Lors de la retraite nazie, le 4 avril 45, 450 détenus survivants commencent leur « marche de la mort » vers le camp de Dachau, atteint 3 semaines plus tard.

Le camp est libéré par les américains, Robert Antelme est mourant, malade du typhus.

Le 30 avril, François Mitterrand en mission officielle à Dachau, est interpellé par un homme qu’il ne reconnaît pas tout de suite. Il s’agit de Robert Antelme qui ne pèse alors guère plus de 30 kg et n’a pas l’autorisation administrative de sortir du camp (placé en quarantaine). Alertés, ses amis Dionys Mascolo et Georges Beauchamp, en voiture officielle et faux papiers réussissent à le faire sortir clandestinement, caché sous une capote militaire, et à le maintenir en vie jusqu’à son retour en France et sa prise en charge médicale.

Une année est nécessaire afin qu’il puisse se rétablir complètement.
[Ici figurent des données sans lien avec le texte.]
(** * SDCC compiler mixin of meson: a shallow embedding and its properties

    Source: [mesonbuild/compilers/mixins/sdcc.py], class [SdccCompiler].

    Layout of the development:
    - [PyStr]: the few operations of Python's [str] the mixin uses
      (slices, [startswith], [endswith], [split], [join], [rsplit]);
    - [posixpath]: [os.path.join] and [os.path.normpath] as CPython's
      [posixpath] module defines them (the mixin only calls them);
    - [Py]: exceptions and results;
    - [Sdcc]: the class itself: flag tables, argument synthesis, the
      in-place path rewriter over a store of list objects, and the sanity
      check as a computation that logs every call to the outside world. *)

From stdpp Require Import gmap strings list fin_maps.
From Stdlib Require Import Ascii ZArith Lia.

Local Open Scope Z_scope.
Local Open Scope nat_scope.

(* ===================================================================== *)
(** ** Python strings *)
(* ===================================================================== *)

Module PyStr.

(** [s[:n]] *)
Fixpoint take (n : nat) (s : string) : string :=
  match n, s with
  | S n', String c s' => String c (take n' s')
  | _, _ => ""
  end.

(** [s[n:]] *)
Fixpoint drop (n : nat) (s : string) : string :=
  match n, s with
  | S n', String c s' => drop n' s'
  | _, _ => s
  end.

(** [s.startswith(p)] *)
Fixpoint startswith (p s : string) : bool :=
  match p, s with
  | "", _ => true
  | String a p', String b s' => bool_decide (a = b) && startswith p' s'
  | String _ _, "" => false
  end.

(** [s.endswith(sep)] for a one-character [sep] *)
Fixpoint endswith (sep : ascii) (s : string) : bool :=
  match s with
  | "" => false
  | String c "" => bool_decide (c = sep)
  | String _ s' => endswith sep s'
  end.
(** The converter returns the lines it was given only if all are quiet. *)
Lemma convert_lines_fixed_quiet L : convert_lines L = L -> Forall quiet L.
Proof.
  remember (length L) as n eqn:Hn. revert L Hn.
  induction n as [n IH] using lt_wf_ind. intros L Hn Hfix.
  destruct L as [|l ls]; [constructor|].
  destruct (is_blockquote_sql_line l) as [r|] eqn:Hl.
  - rewrite (convert_lines_run _ _ _ Hl) in Hfix. unfold emit_run in Hfix.
    destruct (collect_spec (l :: ls)) as [Hspec Hsaw].
    pose proof (collect_first l ls r Hl) as Hk.
    destruct (collect (l :: ls)) as [sql saw]; simpl fst in *; simpl snd in *.
    destruct saw.
    + exfalso. injection Hfix as Hhead _. subst l. discriminate.
    + rewrite <- (firstn_skipn (length sql) (l :: ls)) in Hfix at 3.
      apply app_inv_head in Hfix.
      rewrite <- (firstn_skipn (length sql) (l :: ls)).
      apply Forall_app. split.
      * symmetry in Hsaw. apply existsb_nonblank_false in Hsaw.
        clear -Hspec Hsaw.
        induction Hspec as [|l' r' ls' sql' Hl' _ IH']; [constructor|].
        inversion Hsaw; subst. constructor; [right; assumption|].
        apply IH'; assumption.
      * eapply IH; [|reflexivity|exact Hfix].
        rewrite length_skipn. subst n. simpl. lia.
  - rewrite (convert_lines_skip _ _ Hl) in Hfix. injection Hfix as Hfix.
    constructor; [left; assumption|].
    eapply IH; [|reflexivity|exact Hfix]. subst n. simpl. lia.
Qed.

Lemma convert_lines_id_iff L :
  convert_lines L = L <-> forallb quiet_line L = true.
Proof.
  rewrite quiet_line_Forall. split;
    [apply convert_lines_fixed_quiet|apply convert_lines_stable].
Qed.

Lemma join_lf_inj L1 L2 :
  Forall (fun l => nobreak l = true) L1 ->
  Forall (fun l => nobreak l = true) L2 ->
  L1 <> [] -> L2 <> [] -> join_lf L1 = join_lf L2 -> L1 = L2.
Proof.
  intros H1 H2 N1 N2 Heq.
  rewrite <- (splitlines_join_lf L1), <- (splitlines_join_lf L2) by assumption.
  rewrite Heq. reflexivity.
Qed.

(** X5: the blockquote converter returns the line sequence it was given
    exactly when the quoted-line classifier accepts no line with a content:
    every line is rejected by the classifier (a quoted line whose content
    fails the SQL heuristic is rejected) or is a blank quoted line.  For a
    text whose only line boundaries are line feeds and which holds no div in
    a sql fence, the two steps of the fix script return the text unchanged
    exactly in that case, and then [normalize_file] returns false and writes
    nothing. *)
Theorem fix_changes_iff_quoted_sql (t : pystr)
  (Hlf : lf_only t = true) (Hdiv : contains_div_in_code t = false) :
  (forall L, convert_lines L = L <-> forallb quiet_line L = true) /\
  (fix_text t = t <-> forallb quiet_line (splitlines t) = true) /\
  (forallb quiet_line (splitlines t) = true ->
   forall path σ, read_text path σ = Some t ->
                  normalize_file path σ = Some (false, σ)).
Proof.
  assert (Hiff : fix_text t = t <-> forallb quiet_line (splitlines t) = true).
  { unfold fix_text. rewrite (remove_div_id _ Hdiv).
    unfold convert_blockquote_sequences.
    rewrite <- convert_lines_id_iff. split.
    - intros Heq. rewrite <- (join_splitlines t Hlf) in Heq at 3.
      apply app_inv_tail in Heq.
      destruct t as [|c t']; [apply convert_lines_nil|].
      apply join_lf_inj; try assumption.
      + apply convert_lines_nobreak, splitlines_nobreak.
      + apply splitlines_nobreak.
      + apply convert_lines_nonempty, splitlines_nonempty. discriminate.
      + apply splitlines_nonempty. discriminate.
    - intros ->. apply join_splitlines; assumption. }
  split; [apply convert_lines_id_iff|]. split; [exact Hiff|].
  intros Hq path σ Hread. unfold normalize_file. rewrite Hread.
  fold (fix_text t). rewrite (proj2 Hiff Hq).
  rewrite bool_decide_eq_true_2 by reflexivity. reflexivity.
Qed.

Lemma fix_changes_iff_quoted_sql_witness :
  FixDivs.fix_text plain_lesson = plain_lesson.
Proof.
  apply (proj1 (proj2 (fix_changes_iff_quoted_sql plain_lesson eq_refl eq_refl))).
  reflexivity.
Defined.

End FixNoOp.

(** * What the scripts write *)

Section WrittenText.
Local Arguments Ascii.eqb : simpl never.

Lemma nobreak_lf_only l : nobreak l = true -> lf_only l = true.
Proof.
  unfold nobreak, lf_only. rewrite !forallb_forall. intros H c Hc.
  rewrite (H c Hc). reflexivity.
Qed.

Lemma lf_only_app a b : lf_only (a ++ b) = lf_only a && lf_only b.
Proof. apply forallb_app. Qed.

Lemma join_lf_lf_only L :
  Forall (fun l => nobreak l = true) L -> lf_only (join_lf L) = true.
Proof.
  induction 1 as [|l L Hl HL IH]; [reflexivity|].
  destruct L as [|l2 L'].
  - simpl. apply nobreak_lf_only; assumption.
  - change (join_lf (l :: l2 :: L')) with (l ++ [LF] ++ join_lf (l2 :: L')).
    rewrite !lf_only_app, (nobreak_lf_only l Hl), IH. reflexivity.
Qed.

Lemma lf_only_no_cr t :
  lf_only t = true -> forallb (fun c => negb (Ascii.eqb c CR)) t = true.
Proof.
  unfold lf_only. rewrite !forallb_forall. intros H c Hc.
  specialize (H c Hc). destruct (Ascii.eqb c CR) eqn:E; [|reflexivity].
  apply Ascii.eqb_eq in E. subst c. discriminate.
Qed.

Lemma fix_text_lf_only t : lf_only (FixDivs.fix_text t) = true.
Proof.
  unfold FixDivs.fix_text, FixDivs.convert_blockquote_sequences.
  rewrite lf_only_app, join_lf_lf_only
    by (apply convert_lines_nobreak, splitlines_nobreak).
  destruct (ends_with_lf _); reflexivity.
Qed.

Lemma new_text_lf_only b t :
  lf_only (NormalizeBold.new_text (fst (NormalizeBold.scan b (splitlines t))))
  = true.
Proof.
  unfold NormalizeBold.new_text.
  rewrite lf_only_app, join_lf_lf_only
    by (apply scan_nobreak, splitlines_nobreak).
  reflexivity.
Qed.

(** X6: whatever the line boundaries of the input are, the text that the
    fix script computes and the text that the bold script writes back hold
    no line boundary but the line feed; [read_text] therefore returns them
    as they were written. *)
Theorem written_text_lf_only (t : pystr) :
  lf_only (FixDivs.fix_text t) = true /\
  lf_only (NormalizeBold.new_text
             (fst (NormalizeBold.scan false (splitlines t)))) = true /\
  universal_newlines (FixDivs.fix_text t) = FixDivs.fix_text t /\
  universal_newlines
    (NormalizeBold.new_text (fst (NormalizeBold.scan false (splitlines t)))) =
  NormalizeBold.new_text (fst (NormalizeBold.scan false (splitlines t))).
Proof.
  repeat split.
  - apply fix_text_lf_only.
  - apply new_text_lf_only.
  - apply universal_newlines_id, lf_only_no_cr, fix_text_lf_only.
  - apply universal_newlines_id, lf_only_no_cr, new_text_lf_only.
Qed.

(** A text that was read holds no carriage return. *)
Lemma universal_newlines_no_cr s :
  forallb (fun c => negb (Ascii.eqb c CR)) (universal_newlines s) = true.
Proof.
  remember (length s) as n eqn:Hn. revert s Hn.
  induction n as [n IH] using lt_wf_ind. intros s Hn.
  destruct s as [|c s]; [reflexivity|]. cbn [universal_newlines].
  destruct (Ascii.eqb c CR) eqn:Hc.
  - destruct s as [|c2 s2]; [reflexivity|].
    destruct (Ascii.eqb c2 LF); cbn [forallb].
    + rewrite (IH (length s2)); [reflexivity|subst n; simpl; lia|reflexivity].
    + rewrite (IH (length (c2 :: s2)));
        [reflexivity|subst n; simpl; lia|reflexivity].
  - cbn [forallb]. rewrite Hc.
    rewrite (IH (length s)); [reflexivity|subst n; simpl; lia|reflexivity].
Qed.
(** * Sandboxed file tools: a shallow embedding and its verified properties

  The development follows the layout of [tools/files]: the string
  primitives of the host language, Node's [path] module (POSIX flavour),
  then one module per library file ([paths.js], [checksum.js],
  [lines.js], [patterns.js], [diff.js], [ignore.js], [filetypes.js],
  [file-search.js]) and the two tools [fs-read.js] and [fs-write.js].

  Strings are sequences of code units; the embedding uses [string], so
  code units range over U+0000..U+00FF. *)

From Stdlib Require Import String Ascii List ZArith Lia Bool Arith Permutation Sorted.
Import ListNotations.
Open Scope list_scope.
Open Scope string_scope.
Open Scope nat_scope.
Set Warnings "-abstract-large-number".

(** ** Host-language string primitives *)

Module JS.

(** [s.split(sep)] for a separator recognised one code unit at a time:
    the result always has at least one element. *)
Fixpoint split_by (sep : ascii -> bool) (s : string) : list string :=
  match s with
  | EmptyString => [EmptyString]
  | String c r =>
      if sep c then EmptyString :: split_by sep r
      else match split_by sep r with
           | h :: t => String c h :: t
           | [] => [String c EmptyString]
           end
  end.

Definition nl : ascii := "010"%char.
Definition dq : string := String "034"%char EmptyString.
Definition is_nl (c : ascii) : bool := Ascii.eqb c nl.

(** [s.split('\n')] *)
Definition split_lines (s : string) : list string := split_by is_nl s.

(** [l.join(sep)] *)
Fixpoint join (sep : string) (l : list string) : string :=
  match l with
  | [] => EmptyString
  | [x] => x
  | x :: t => x ++ sep ++ join sep t
  end.

Definition join_lines (l : list string) : string := join (String nl EmptyString) l.

(** White space as [trim] and the [\s] class see it (code units up to
    U+00FF): TAB, LF, VT, FF, CR, SPACE and NBSP. *)
Definition is_ws (c : ascii) : bool :=
  let n := nat_of_ascii c in
  ((9 <=? n) && (n <=? 13)) || (n =? 32) || (n =? 160).

Fixpoint trimStart (s : string) : string :=
  match s with
  | EmptyString => EmptyString
  | String c r => if is_ws c then trimStart r else s
  end.

Fixpoint trimEnd (s : string) : string :=
  match s with
  | EmptyString => EmptyString
  | String c r =>
      match trimEnd r with
      | EmptyString => if is_ws c then EmptyString else String c EmptyString
      | r' => String c r'
      end
  end.
(** * PR-agent MCP servers: change inspector and template resolver

    Shallow embedding of the two starter servers

      - [projects/unit3/build-mcp-server/starter/server.py]          (module [Basic])
      - [projects/unit3/github-actions-integration/starter/server.py] (module [Actions])

    Conventions of the embedding.

    - A Python [str] is a Stdlib [string]; its characters are the code points
      0..255, on which [lower] and [strip] are written out as Python computes
      them.  [len] is the number of characters, as a Python [int] (in [Z]).
    - A Python [dict] is an association list in insertion order (Python
      dictionaries iterate in insertion order); a literal is the list of its
      items as declared.
    - A tool returns [json.dumps(v)]; the embedding returns the value [v]
      itself, of type [json].  [json.loads(json.dumps(v))] is [v].
    - Exceptions are threaded with the error monad [sum exn]: [inl e] is an
      exception that leaves the tool, [inr v] a returned value.
    - Everything a tool reads from outside (subprocesses, the session roots,
      the file system, the events file) is a field of a [World] record. *)

From Stdlib Require Import ZArith List String Ascii Bool Lia Sorted Permutation.
From Stdlib Require Import DecimalString.
From ExtLib Require Import Structures.Monad Structures.MonadExc Data.Monads.EitherMonad.
Import ListNotations.
Import MonadNotation.
Local Open Scope monad_scope.
Local Open Scope string_scope.
Local Open Scope Z_scope.

(** ** Python values used by the servers *)

Module Py.

Definition len (s : string) : Z := Z.of_nat (String.length s).

Definition list_len {A} (l : list A) : Z := Z.of_nat (List.length l).

Definition NL : ascii := "010"%char.
Definition TAB : ascii := "009"%char.

(** [s.split(sep)] for a one-character separator: never the empty list. *)
Fixpoint split (sep : ascii) (s : string) : list string :=
  match s with
  | EmptyString => [EmptyString]
  | String c rest =>
      if Ascii.eqb c sep then EmptyString :: split sep rest
      else match split sep rest with
           | [] => [String c EmptyString]
           | l :: ls => String c l :: ls
           end
  end.

(** [sep.join(l)]. *)
Definition join (sep : string) (l : list string) : string := String.concat sep l.

(** [c.lower()] on the code points 0..255: A-Z, and the capital letters
    U+00C0..U+00DE other than the multiplication sign U+00D7. *)
Definition lower_char (c : ascii) : ascii :=
  let n := N_of_ascii c in
  if (((65 <=? n) && (n <=? 90))
      || ((192 <=? n) && (n <=? 222) && negb (n =? 215)))%N
  then ascii_of_N (n + 32) else c.

Fixpoint lower (s : string) : string :=
  match s with
  | EmptyString => EmptyString
  | String c rest => String (lower_char c) (lower rest)
  end.

(** [c.isspace()] on the code points 0..255. *)
Definition isspace (c : ascii) : bool :=
  let n := N_of_ascii c in
  (((9 <=? n) && (n <=? 13)) || ((28 <=? n) && (n <=? 32))
   || (n =? 133) || (n =? 160))%N.

Fixpoint lstrip (s : string) : string :=
  match s with
  | EmptyString => EmptyString
  | String c rest => if isspace c then lstrip rest else s
  end.
Lemma matched_class_cases (name : string) (cls : ModelClass) :
  matched_class name = Some cls →
  (name, cls) ∈ [("cudalstm", CudaLSTM); ("ealstm", EALSTM); ("customlstm", CustomLSTM);
                 ("lstm", CustomLSTM); ("gru", GRU); ("embcudalstm", EmbCudaLSTM);
                 ("mtslstm", MTSLSTM); ("odelstm", ODELSTM)].
Proof.
  unfold matched_class. apply elem_of_list_to_map_2.
Qed.

Lemma matched_class_inj (a b : string) (cls : ModelClass) :
  matched_class a = Some cls → matched_class b = Some cls →
  a = b ∨ (a ∈ ["lstm"; "customlstm"] ∧ b ∈ ["lstm"; "customlstm"]).
Proof.
  intros Ha Hb. apply matched_class_cases in Ha. apply matched_class_cases in Hb.
  rewrite !elem_of_cons, elem_of_nil in Ha, Hb.
  repeat (destruct Ha as [Ha | Ha]); try done; simplify_eq;
    repeat (destruct Hb as [Hb | Hb]); try done; simplify_eq;
    first [ by left | right; rewrite !elem_of_cons; auto ].
Qed.
End MoreFacts.

(** ** The factory: outcomes, warnings and the log *)

Section FactoryOutcomes.
Context `{Externals}.

(** X2. [get_model] raises its [NotImplementedError] exactly when the
    identifier is not a supported one and the frequency check does not
    refuse the configuration: the frequency check comes first, also for an
    identifier the factory does not know. *)
Theorem get_model_not_implemented_iff (w : World) :
  (get_model w).2
    = Raise (NotImplementedError
               (Config.model (cfg_obj (heap w))
                +:+ " not implemented or not linked in `get_model()`")) ↔
  ((Config.model (cfg_obj (heap w)) ∉ supported_models) ∧
   ¬ multiple_frequencies_refused (cfg_obj (heap w))).
Proof.
  rewrite get_model_eq. cbv zeta. rewrite <- frequency_check_spec.
  rewrite matched_class_supported.
  destruct (str_in _ _ && _).
  - simpl. split; [discriminate | intros [_ Hfreq]; by destruct Hfreq].
  - destruct (matched_class _) as [cls |].
    + split; [| intros [Hcls _]; destruct Hcls; by eexists].
      destruct (String.eqb _ "lstm").
      * unfold mbind, M_bind, warnings_warn.
        destruct (new_spec cls {| heap := heap w;
                                  log := log w ++ [Warn FutureWarning deprecation_message] |})
          as (w' & model & rest & -> & _). discriminate.
      * destruct (new_spec cls w) as (w' & model & rest & -> & _). discriminate.
    + simpl. split; [intros _; split; [by intros [? ?] | discriminate] | done].
Qed.

(** X4. The identifier decides the class up to the deprecated alias: when
    [get_model] returns models of the same class for two configurations,
    their model identifiers are equal, or they are ["lstm"] and
    ["customlstm"]. *)
Theorem get_model_class_injective (w1 w1' w2 w2' : World) (model1 model2 : Model) :
  get_model w1 = (w1', Ok model1) →
  get_model w2 = (w2', Ok model2) →
  class_of model1 = class_of model2 →
  Config.model (cfg_obj (heap w1)) = Config.model (cfg_obj (heap w2)) ∨
  (Config.model (cfg_obj (heap w1)) ∈ ["lstm"; "customlstm"] ∧
   Config.model (cfg_obj (heap w2)) ∈ ["lstm"; "customlstm"]).
Proof.
  intros H1 H2 Hclass.
  apply get_model_class in H1. apply get_model_class in H2.
  rewrite Hclass in H1. exact (matched_class_inj _ _ _ H1 H2).
Qed.

(** X5. A call of [get_model] that returns has instantiated exactly one
    model class, the class of the object it returns. *)
Theorem get_model_one_model (w w' : World) (model : Model) :
  get_model w = (w', Ok model) →
  ∃ added,
    log w' = log w ++ added ∧
    filter is_new_model added = [Called (NewModel (class_of model))].
Proof.
  rewrite get_model_eq. cbv zeta.
  destruct (str_in _ _ && _); [discriminate |].
  destruct (matched_class _) as [cls |]; [| discriminate].
  destruct (String.eqb _ "lstm").
  - unfold mbind, M_bind, warnings_warn.
    destruct (new_spec cls {| heap := heap w;
                              log := log w ++ [Warn FutureWarning deprecation_message] |})
      as (w1 & m & rest & -> & <- & Hlog & _ & Hnew).
    intros [= <- <-]. simpl in Hlog. eexists.
    split; [by rewrite Hlog, <- app_assoc |]. simpl.
    rewrite filter_cons_False by (by intros []).
    by rewrite filter_cons_True, Hnew.
  - destruct (new_spec cls w) as (w1 & m & rest & -> & <- & Hlog & _ & Hnew).
    intros [= <- <-]. eexists. split; [exact Hlog |].
    by rewrite filter_cons_True, Hnew.
Qed.
End FactoryOutcomes.

(** ** The GRU model: shapes along the forward pass *)

Section ForwardShapes.
Context `{Externals}.

Lemma forward_shapes `{!TorchShapes} `{!ZooShapes} (self : GRU.t)
    (data : gmap string DataValue) (w : World) (N L : nat) :
  batch_dims data N L →
  ∃ h x_d gru_output h_n x other,
    GRU.forward self data w =
      ({| heap := h;
          log := log w ++
            [Called (EmbeddingNet data true);
             Called (RunGRU x_d);
             Called (RunDropout (transpose 0 1 gru_output));
             Called (RunHead x)] |},
       Ok (dict_update {[ "h_n" := transpose 0 1 h_n ]} other)) ∧
    (∃ h2 h3, Head_forward (GRU.head self) x h2 = (h3, other)) ∧
    shape x_d = [L; N; Z.to_nat (InputLayer.output_size (GRU.embedding_net self))] ∧
    shape (transpose 0 1 h_n) = [N; 1; Z.to_nat (nn.hidden_size (GRU.gru self))]%nat ∧
    shape x = [N; L; Z.to_nat (nn.hidden_size (GRU.gru self))] ∧
    ∃ y_hat, other !! "y_hat" = Some y_hat ∧
             shape y_hat = [N; L; Z.to_nat (Head.n_out (GRU.head self))].
Proof.
  intros Hbatch. rewrite forward_eq.
  pose proof (InputLayer_shape (GRU.embedding_net self) data _ _ (heap w) Hbatch) as Hx_d.
  destruct (InputLayer_forward _ _ _ _) as [h1 x_d]. simpl in Hx_d.
  destruct (nn_GRU_shape (GRU.gru self) x_d _ _ _ h1 Hx_d) as [Hout Hh_n].
  destruct (nn_GRU_forward _ _ _) as [h2 [gru_output h_n]]. simpl in Hout, Hh_n.
  apply transpose_shape in Hout. apply transpose_shape in Hh_n.
  pose proof (nn_Dropout_shape (GRU.dropout self) (transpose 0 1 gru_output) h2) as Hx.
  destruct (nn_Dropout_forward _ _ _) as [h3 x]. simpl in Hx. rewrite Hout in Hx.
  destruct (Head_shape (GRU.head self) x _ _ _ h3 Hx) as (y_hat & Hy & Hshape).
  destruct (Head_forward _ _ _) as [h4 other] eqn:Hhead. simpl in Hy.
  eexists h4, x_d, gru_output, h_n, x, other.
  split; [reflexivity |]. split; [by eexists _, _ |].
  do 3 (split; [done |]). by exists y_hat.
Qed.

Lemma GRU_init_widths `{!ConfigReadOnly} (w w' : World) (self : GRU.t) :
  GRU.__init__ w = (w', Ok self) →
  nn.input_size (GRU.gru self) = InputLayer.output_size (GRU.embedding_net self) ∧
  Head.n_in (GRU.head self) = nn.hidden_size (GRU.gru self) ∧
  Head.n_out (GRU.head self) = GRU.output_size self.
Proof.
  rewrite GRU_init_eq.
  pose proof (InputLayer_init_cfg (heap w)) as Hil.
  destruct (InputLayer_init (heap w)) as [h1 embedding_net]. simpl in *.
  pose proof (nn_GRU_init_cfg (InputLayer.output_size embedding_net)
                (Config.hidden_size (cfg_obj h1)) h1) as Hgru.
  destruct (nn_GRU_init _ _ h1) as [h2 gru_weights]. simpl in *.
  destruct (get_head_init _ _ h2) as [h3 head_weights].
  intros [= _ <-]. simpl. by rewrite Hgru.
Qed.

(** X6. The final hidden state is returned batch first, as the comment in
    [forward] says ("reshape to [batch_size, 1, n_hiddens]"): for a batch of
    [batch_size] samples, and a head that returns nothing under ['h_n'],
    the entry ['h_n'] of the result has the shape
    [[batch_size, 1, hidden_size]] of the recurrent core. *)
Theorem forward_h_n_shape `{!TorchShapes} `{!ZooShapes} (self : GRU.t)
    (data : gmap string DataValue) (w : World) (batch_size seq_length : nat) :
  batch_dims data batch_size seq_length →
  (∀ x h, (Head_forward (GRU.head self) x h).2 !! "h_n" = None) →
  ∃ w' pred h_n,
    GRU.forward self data w = (w', Ok pred) ∧
    pred !! "h_n" = Some h_n ∧
    shape h_n = [batch_size; 1; Z.to_nat (nn.hidden_size (GRU.gru self))]%nat.
Proof.
  intros Hbatch Hhead.
  destruct (forward_shapes self data w _ _ Hbatch)
    as (h & x_d & gru_output & h_n & x & other & -> & (h2 & h3 & Hother) & _ & Hh_n & _).
  eexists _, _, _. split; [reflexivity |]. split; [| exact Hh_n].
  rewrite dict_update_lookup.
  specialize (Hhead x h2). rewrite Hother in Hhead. simpl in Hhead.
  by rewrite Hhead, lookup_singleton_eq.
Qed.

(** X7. The widths the constructor declares are the widths [forward] works
    with: for a [GRU] object built by [__init__], the tensor given to the
    recurrent core has [input_size] features, in the layout
    [[sequence length, batch size, input_size]], and the tensor given to the
    head has [n_in] features, in the layout
    [[batch size, sequence length, n_in]]. *)
Theorem forward_widths_match `{!ConfigReadOnly} `{!TorchShapes} `{!ZooShapes}
    (w0 w0' : World) (self : GRU.t) (data : gmap string DataValue) (w : World)
    (batch_size seq_length : nat) :
  GRU.__init__ w0 = (w0', Ok self) →
  batch_dims data batch_size seq_length →
  ∃ w' pred x_d gru_output x,
    GRU.forward self data w = (w', Ok pred) ∧
    log w' = log w ++
      [Called (EmbeddingNet data true);
       Called (RunGRU x_d);
       Called (RunDropout (transpose 0 1 gru_output));
       Called (RunHead x)] ∧
    shape x_d = [seq_length; batch_size; Z.to_nat (nn.input_size (GRU.gru self))] ∧
    shape x = [batch_size; seq_length; Z.to_nat (Head.n_in (GRU.head self))].
Proof.
  intros Hinit Hbatch.
  destruct (GRU_init_widths _ _ _ Hinit) as (Hin & Hhidden & _).
  destruct (forward_shapes self data w _ _ Hbatch)
    as (h & x_d & gru_output & h_n & x & other & -> & _ & Hx_d & _ & Hx & _).
  eexists _, _, x_d, gru_output, x. split; [reflexivity |]. split; [reflexivity |].
  by rewrite Hin, Hhidden.
Qed.

(** X8. When the [forward] methods of the sub-modules only read the
    configuration, [forward] leaves the configuration object as it was. *)
Theorem forward_keeps_configuration `{!ForwardReadOnly} (self : GRU.t)
    (data : gmap string DataValue) (w : World) :
  cfg_obj (heap (GRU.forward self data w).1) = cfg_obj (heap w).
Proof.
  rewrite forward_eq.
  pose proof (InputLayer_forward_cfg (GRU.embedding_net self) data true (heap w)) as Hil.
  destruct (InputLayer_forward _ _ _ _) as [h1 x_d]. simpl in Hil.
  pose proof (nn_GRU_forward_cfg (GRU.gru self) x_d h1) as Hgru.
  destruct (nn_GRU_forward _ _ _) as [h2 [gru_output h_n]]. simpl in Hgru.
  pose proof (nn_Dropout_forward_cfg (GRU.dropout self) (transpose 0 1 gru_output) h2) as Hdrop.
  destruct (nn_Dropout_forward _ _ _) as [h3 x]. simpl in Hdrop.
  pose proof (Head_forward_cfg (GRU.head self) x h3) as Hhead.
  destruct (Head_forward _ _ _) as [h4 other]. simpl in *. congruence.
Qed.

End ForwardShapes.

Section Dropout.
Context `{Externals} `{!ConfigReadOnly}.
Edgar Morin, continue son récit : « Lors de l'insurrection de Paris Violette et moi avons rejoint Dionys et Marguerite Duras au siège du Petit Journal, occupé par notre mouvement. »

M Duras et R Antelme

En 1945, M. Duras fonde avec Robert Antelme, les Éditions de La Cité universelle, qui publient, en 1946, « L’An zéro de l’Allemagne » d’Edgar Morin, les œuvres de Saint-Just présentées par Dyonis Mascolo et, en 1947, « L’Espèce humaine » de Robert Antelme qui raconte son expérience quotidienne des camps, en mettant en lumière ce que la déportation a révélé en lui : « ce sentiment ultime d’appartenance à l’espèce humaine ».

Le '' groupe de la rue Saint-Benoît '' - la rue St-Benoît est une petite rue qui coupe le boulevard Saint-Germain, une rue tranquille qui part du coin du café de Flore que Marguerite fréquente beaucoup - s’élargit au contact d’intellectuels tels que Maurice Blanchot, Jean Schuster, Maurice Merleau-Ponty, Claude Roy, et surtout Edgar Morin qui convainc Mascolo, Antelme et Duras d’adhérer au parti communiste. En effet, à la Libération, beaucoup adhèrent au PCF, « amoureux de l'idée communiste » plus que de l'appareil de plus en plus stalinien.

Le trio Marguerite Duras, Robert Antelme et Dionys Mascolo est le coeur de ce groupe, qui s'élargit au gré des amitiés, tous à la recherche de la juste philosophie. On y croise donc, Sartre, Camus, Georges Friedmann, Emmanuel Mounier, Lacan, Barthes, Alain Touraine, Claude Lefort...

Marguerite divorce de Robert en 1946, alors qu'elle est déjà en couple avec Dionys. Sans rivalité entre eux, une fraternité profonde unit les deux hommes. Mascolo épouse Duras, avec qui elle a un fils, Jean.